Legendary Wings captain Nicklas Lidstrom
agrees. He's from Sweden, but has played for two decades in Detroit and now has sons who play hockey all across the state.
"I think it's cool they're trying something like this," Lidstrom said, following the Wings' practice on Thursday. "I think the kids will love it and love being part of something like that, getting the chance to come down here and play and be a part of 'Hockey Weekend in America.' It's a great idea, especially being here in Michigan. Hockey's big here in Michigan, and I think it's great that it's growing across the whole country, too."
Lidstrom's teammate, forward Drew Miller
, is originally from East Lansing, Mich., and played both youth hockey and some junior hockey in the state before playing collegiately at Michigan State and then starting his pro career.
The Detroit Red Wings salute their fans after setting a new NHL record for most consecutive home wins on Feb. 14 against the Dallas Stars at Joe Louis Arena. (Photo: Dave Reginek/NHLI)
He knows how special it used to be when his teams got a chance to play where the Wings played. Miller's youth team program, which was sponsored by Honey Baked Ham, used to play the well-known Little Caesers' program started by Red Wings owner Mike Ilitch in games held at "The Joe."
"I played pretty much all of my [youth] career in Michigan, except for one year in juniors in Omaha, Neb., so I've been to a lot of ice rinks here," Miller said. "We'd play here occasionally. Maybe once a year we'd get to come here and play -- and that was the best, to get to come here and play. In college, too. We'd play Michigan here and the league playoffs were here, too, and it was great."
That feeling hasn't changed for kids in this area, either. It's what makes this weekend's "24 Hours of Hockey" event such an enticing option -- even if it's a huge undertaking for several Red Wings employees.

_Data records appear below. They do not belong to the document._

Definition strrchr (string : ptr) (c_ : Z) : M mem ptr :=
  let c := u8 c_ in
  let! fuel := gets fuel_of in strrchr_loop fuel string NULL c.

Fixpoint strspn_loop (fuel : nat) (string skip : ptr) (length : Z) : M mem Z :=
  match fuel with
  | O => fail EFuel
  | S f =>
      let! x := load (string + length) in
      if negb (x =? 0) then
        let! r := strchr skip x in
        if r =? NULL then ret length else strspn_loop f string skip (u32 (length + 1))
      else ret length
  end.

Definition strspn (string skip : ptr) : M mem Z :=
  let! fuel := gets fuel_of in strspn_loop fuel string skip 0.

Fixpoint strlen_loop (fuel : nat) (p : ptr) : M mem ptr :=
  match fuel with
  | O => fail EFuel
  | S f => let! x := load p in if negb (x =? 0) then strlen_loop f (p + 1) else ret p
  end.

Definition strlen (string : ptr) : M mem Z :=
  do! assert (negb (string =? NULL)) in
  let! fuel := gets fuel_of in
  let! p := strlen_loop fuel string in
  ret (u32 (p - string)).

Fixpoint strnlen_loop (fuel : nat) (string : ptr) (maxlen length : Z) : M mem Z :=
  match fuel with
  | O => fail EFuel
  | S f =>
      let! x := load (string + length) in
      if negb (x =? 0) && (length <? maxlen) then strnlen_loop f string maxlen (u32 (length + 1))
      else ret length
  end.

Definition strnlen (string : ptr) (maxlen : Z) : M mem Z :=
  let! fuel := gets fuel_of in strnlen_loop fuel string maxlen 0.

(** The loop of [strstr]: [n] candidate positions from [i] on. *)
Fixpoint strstr_loop (n : nat) (haystack needle : ptr) (needle_len i : Z) : M mem ptr :=
  match n with
  | O => ret NULL
  | S n' =>
      let! r := memcmp (haystack + i) needle needle_len in
      if r =? 0 then ret (haystack + i) else strstr_loop n' haystack needle needle_len (i + 1)
  end.

Definition strstr (haystack needle : ptr) : M mem ptr :=
  let! haystack_len := strlen haystack in
  let! needle_len := strlen needle in
  if needle_len <=? haystack_len then
    strstr_loop (S (Z.to_nat (haystack_len - needle_len))) haystack needle needle_len 0
  else ret NULL.

(** The first loop of [strtok_r]: [None] when the end of the string is met,
    with the position where that happens. *)
Fixpoint skip_delims (fuel : nat) (s delimiters : ptr) : M mem (option ptr * ptr) :=
  match fuel with
  | O => fail EFuel
  | S f =>
      let! x := load s in
      let! r := strchr delimiters x in
      if negb (r =? NULL) then
        if x =? 0 then ret (None, s) else skip_delims f (s + 1) delimiters
      else ret (Some s, s)
  end.

Fixpoint skip_token (fuel : nat) (s delimiters : ptr) : M mem ptr :=
  match fuel with
  | O => fail EFuel
  | S f =>
      let! x := load s in
      let! r := strchr delimiters x in
      if r =? NULL then skip_token f (s + 1) delimiters else ret s
  end.

(** [save] is the value of [*save_ptr]; the result has its new value. *)
Definition strtok_r (s delimiters save : ptr) : M mem (ptr * ptr) :=
  do! assert (negb (delimiters =? NULL)) in
  let s := if s =? NULL then save else s in
  do! assert (negb (s =? NULL)) in
  let! fuel := gets fuel_of in
  let! start := skip_delims fuel s delimiters in
  match start with
  | (None, s) => ret (NULL, s)
  | (Some token, _) =>
      let! s := skip_token fuel token delimiters in
      let! x := load s in
      if negb (x =? 0) then do! store s 0 in ret (token, s + 1)
      else ret (token, s)
  end.

(** The loop a caller of [strtok_r] runs, as its comment shows it: all the
    tokens, in order. *)
Fixpoint tokenize (fuel : nat) (s delimiters save : ptr) : M mem (list ptr) :=
  match fuel with
  | O => fail EFuel
  | S f =>
      let! r := strtok_r s delimiters save in
      let '(token, save) := r in
      if token =? NULL then ret []
      else let! ts := tokenize f NULL delimiters save in ret (token :: ts)
  end.

Fixpoint set_up (size : nat) (dst : ptr) (value : Z) : M mem unit :=
  match size with O => ret tt | S n => do! store dst value in set_up n (dst + 1) value end.

Definition memset (dst_ : ptr) (value size : Z) : M mem ptr :=
  do! assert (negb (dst_ =? NULL) || (size =? 0)) in
  do! set_up (Z.to_nat size) dst_ value in
  ret dst_.

Definition strlcpy (dst src : ptr) (size : Z) : M mem Z :=
  do! assert (negb (dst =? NULL)) in
  do! assert (negb (src =? NULL)) in
  let! src_len := strlen src in
  do! (if 0 <? size then
         let dst_len := u32 (size - 1) in
         let dst_len := if src_len <? dst_len then src_len else dst_len in
         do! memcpy dst src dst_len in
         store (dst + dst_len) 0
       else ret tt) in
  ret src_len.

Definition strlcat (dst src : ptr) (size : Z) : M mem Z :=
  do! assert (negb (dst =? NULL)) in
  do! assert (negb (src =? NULL)) in
  let! src_len := strlen src in
  let! dst_len := strlen dst in
  do! (if (0 <? size) && (dst_len <? size) then
         let copy_cnt := u32 (size - dst_len - 1) in
         let copy_cnt := if src_len <? copy_cnt then src_len else copy_cnt in
         do! memcpy (dst + dst_len) src copy_cnt in
         store (dst + dst_len + copy_cnt) 0
       else ret tt) in
  ret (u32 (src_len + dst_len)).

(** ** The same on sequences of characters *)

(** The first difference decides; the end of a string counts as a zero. *)
Fixpoint lex (a b : list Z) : Z :=
  match a, b with
  | [], [] => 0
  | [], _ => -1
  | _, [] => 1
  | x :: a', y :: b' => if x <? y then -1 else if y <? x then 1 else lex a' b'
  end.

(** How many characters come before the first one that satisfies [P]. *)
Fixpoint before (P : Z -> bool) (s : list Z) : nat :=
  match s with [] => 0 | c :: s' => if P c then 0 else S (before P s') end.

Definition in_set (set : list Z) (c : Z) : bool := bool_decide (c ∈ set).

(** The maximal runs of characters outside [ds]; [cur] is the run at hand. *)
Definition flush (cur : list Z) : list (list Z) := match cur with [] => [] | _ => [cur] end.
Fixpoint words (ds cur s : list Z) : list (list Z) :=
  match s with
  | [] => flush cur
  | c :: s' => if in_set ds c then flush cur ++ words ds [] s' else words ds (cur ++ [c]) s'
  end.

(** ** Blocks *)

Section facts.
Implicit Types (m : mem) (p q dst src : ptr) (bs s : list Z) (c : Z).

Lemma copy_up_eq m dst src bs :
  bytes_at m src bs -> mapped m dst (zlen bs) -> dst <= src \/ src + zlen bs <= dst ->
  copy_up (length bs) dst src m = Ok (dst + zlen bs, write m dst bs).
Proof.
  revert m dst src. induction bs as [|b bs IH]; intros m dst src Hb Hm Hd; simpl in *.
  { by rewrite Z.add_0_r. }
  destruct Hb as (Hl&Hu&Hb). rewrite (bind_ok _ _ _ _ _ (load_eq _ _ _ Hl)).
  rewrite (bind_ok _ _ _ _ _ (store_eq _ dst b (Hm dst ltac:(lia)) Hu)).
  rewrite IH; [f_equal; f_equal; lia| |intros q Hq; apply lookup_insert_is_Some'; right; apply Hm; lia|lia].
  apply insert_frame; [lia|done].
Qed.

Lemma copy_down_eq m dst src bs :
  bytes_at m src bs -> mapped m dst (zlen bs) -> src <= dst \/ dst + zlen bs <= src ->
  copy_down (length bs) (dst + zlen bs) (src + zlen bs) m = Ok (dst, write m dst bs).
Proof.
  revert m. induction bs as [|b bs IH] using rev_ind; intros m Hb Hm Hd.
  { simpl. by rewrite Z.add_0_r. }
  rewrite length_app in *. simpl in *. rewrite Nat.add_1_r in *. cbn [copy_down].
  apply bytes_at_app in Hb as [Hb (Hl&Hu&_)].
  replace (src + Z.of_nat (S (length bs)) - 1) with (src + zlen bs) by lia.
  replace (dst + Z.of_nat (S (length bs)) - 1) with (dst + zlen bs) by lia.
  rewrite (bind_ok _ _ _ _ _ (load_eq _ _ _ Hl)).
  rewrite (bind_ok _ _ _ _ _ (store_eq _ (dst + zlen bs) b (Hm (dst + zlen bs) ltac:(lia)) Hu)).
  rewrite IH, write_snoc; [done| |intros q Hq; apply lookup_insert_is_Some'; right; apply Hm; lia|lia].
  apply insert_frame; [lia|done].
Qed.

Lemma set_up_eq m dst v n :
  mapped m dst (Z.of_nat n) -> set_up n dst v m = Ok (tt, write m dst (replicate n (u8 v))).
Proof.
  revert m dst. induction n as [|n IH]; intros m dst Hm; [done|]. cbn [set_up replicate write].
  destruct (Hm dst ltac:(lia)) as [x Hx].
  assert (store dst v m = Ok (tt, <[dst := u8 v]> m)) as Hs by (unfold store; by rewrite Hx).
  rewrite (bind_ok _ _ _ _ _ Hs). apply IH.
  intros q Hq. apply lookup_insert_is_Some'. right. apply Hm. lia.
Qed.
(** What a thread made by [thread_create] runs: [kernel_thread] with the
    thread's function, which is arbitrary or [idle]. *)
Definition thread_frames (idle_started : option sid) : list frame :=
  FKernelThread :: match idle_started with None => [FBody; FExit] | Some s => [FIdle s; FIdleLoop] end.

(** ** threads/synch.c *)

Definition sema_init (s : sid) (v : Z) : M kernel unit := put_sema s (Sema v []).

Definition sema_try_down (s : sid) : M kernel bool :=
  let! old_level := intr_disable in
  let! sm := get_sema s in
  let! success :=
    (if 0 <? value sm then do! put_sema s (Sema (u32 (value sm - 1)) (waiters sm)) in ret true
     else ret false) in
  do! intr_set_level old_level in
  ret success.

Definition sema_up (s : sid) : M kernel unit :=
  let! old_level := intr_disable in
  let! sm := get_sema s in
  do! (match waiters sm with
       | [] => ret tt
       | t :: ws => do! put_sema s (Sema (value sm) ws) in thread_unblock t
       end) in
  let! sm := get_sema s in
  do! put_sema s (Sema (u32 (value sm + 1)) (waiters sm)) in
  do! intr_set_level old_level in
  ret tt.

Definition lock_init (l : ptr) : M kernel unit :=
  do! put_holder l NULL in sema_init (SLock l) 1.

Definition lock_held_by_current_thread (l : ptr) : M kernel bool :=
  let! h := get_holder l in
  let! cur := thread_current in
  ret (h =? cur).

Definition cond_init (c : ptr) : M kernel unit := put_cond c [].

(** ** devices/timer.c *)

Definition timer_ticks : M kernel Z :=
  let! old_level := intr_disable in
  let! t := gets ticks in
  do! intr_set_level old_level in
  ret t.

Definition timer_elapsed (since : Z) : M kernel Z :=
  let! t := timer_ticks in ret (s64 (t - since)).

Definition sleep_time_of (k : kernel) (t : ptr) : Z :=
  match threads k !! t with Some th => thread_sleep_time th | None => 0 end.

Definition thread_sleep_time_comparator (k : kernel) (a b : ptr) : bool :=
  sleep_time_of k a <? sleep_time_of k b.

(** The loop of [timer_interrupt]. *)
Fixpoint wake_loop (fuel : nat) : M kernel unit :=
  match fuel with
  | O => fail EFuel
  | S f =>
      let! l := gets sleeping_threads in
      match l with
      | [] => ret tt
      | t :: l' =>
          let! th := get_thread t in
          let! now := gets ticks in
          if thread_sleep_time th <=? now then
            do! modify (set_sleeping_threads (fun _ => l')) in
            do! thread_unblock t in
            wake_loop f
          else ret tt
      end
  end.

Definition timer_interrupt : M kernel unit :=
  do! modify (set_ticks (fun n => s64 (n + 1))) in
  do! thread_tick in
  let! l := gets sleeping_threads in
  wake_loop (S (length l)).

(** [intr_handler] for the timer, entered through an interrupt gate and left
    by [iret], which sets the interrupt flag again. *)
Definition timer_tick : M kernel unit :=
  let! lv := intr_get_level in
  do! assert lv in
  do! modify (set_intr_level (fun _ => false)) in
  let! c := intr_context in
  do! assert (negb c) in
  do! modify (set_in_external_intr (fun _ => true)) in
  do! modify (set_yield_on_return (fun _ => false)) in
  do! timer_interrupt in
  let! lv := intr_get_level in
  do! assert (negb lv) in
  let! c := intr_context in
  do! assert c in
  do! modify (set_in_external_intr (fun _ => false)) in
  let! y := gets yield_on_return in
  if y then do! push [FIret] in thread_yield
  else modify (set_intr_level (fun _ => true)).

(** ** The pieces of the routines that may give up the processor

    Each runs without a scheduling point, or ends with one; the frames it
    pushes are the rest of the routine. *)

Definition sema_down (s : sid) : M kernel unit :=
  do! get_sema s in
  let! c := intr_context in
  do! assert (negb c) in
  let! old_level := intr_disable in
  push [FDownLoop s old_level].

Long-time Joe Louis Arena ice guru Al Sobotka, especially. He's in charge of the ice both at the arena and for the outdoor practice at Clark Park, which has kept him going non-stop of late, including last-minute work at the outdoor rink to shave off extra layers of ice because of recent rainfall.
Each rink will have its own dedicated Zamboni this weekend and both are sure to put on some high resurfacing mileage. It's all just part of the fun, though, and also a good precursor to what it will probably be like next winter for the first annual "Hockeytown Winter Festival" held from mid-December to Jan. 1, 2013 at an outdoor rink placed inside Detroit's Comerica Park.
The "Hockeytown Winter Festival" -- which coincides with the 2013 Bridgestone NHL Winter Classic outdoor game between the Red Wings and Toronto Maple Leafs at the University of Michigan's football stadium in Ann Arbor -- will feature hockey being played and coached at almost all levels, similar to this weekend's hockey festivities.
"This time of year, the Super Bowl's over and there's not much else going on right now," Bedard said. "There's a lot of winter left, so let's take advantage of being outside -- whether you're playing hockey in the street or wherever you can play the game. This is a great year to get it started and then really wrap it up next year with all of the outdoor stuff. It's going to be fabulous."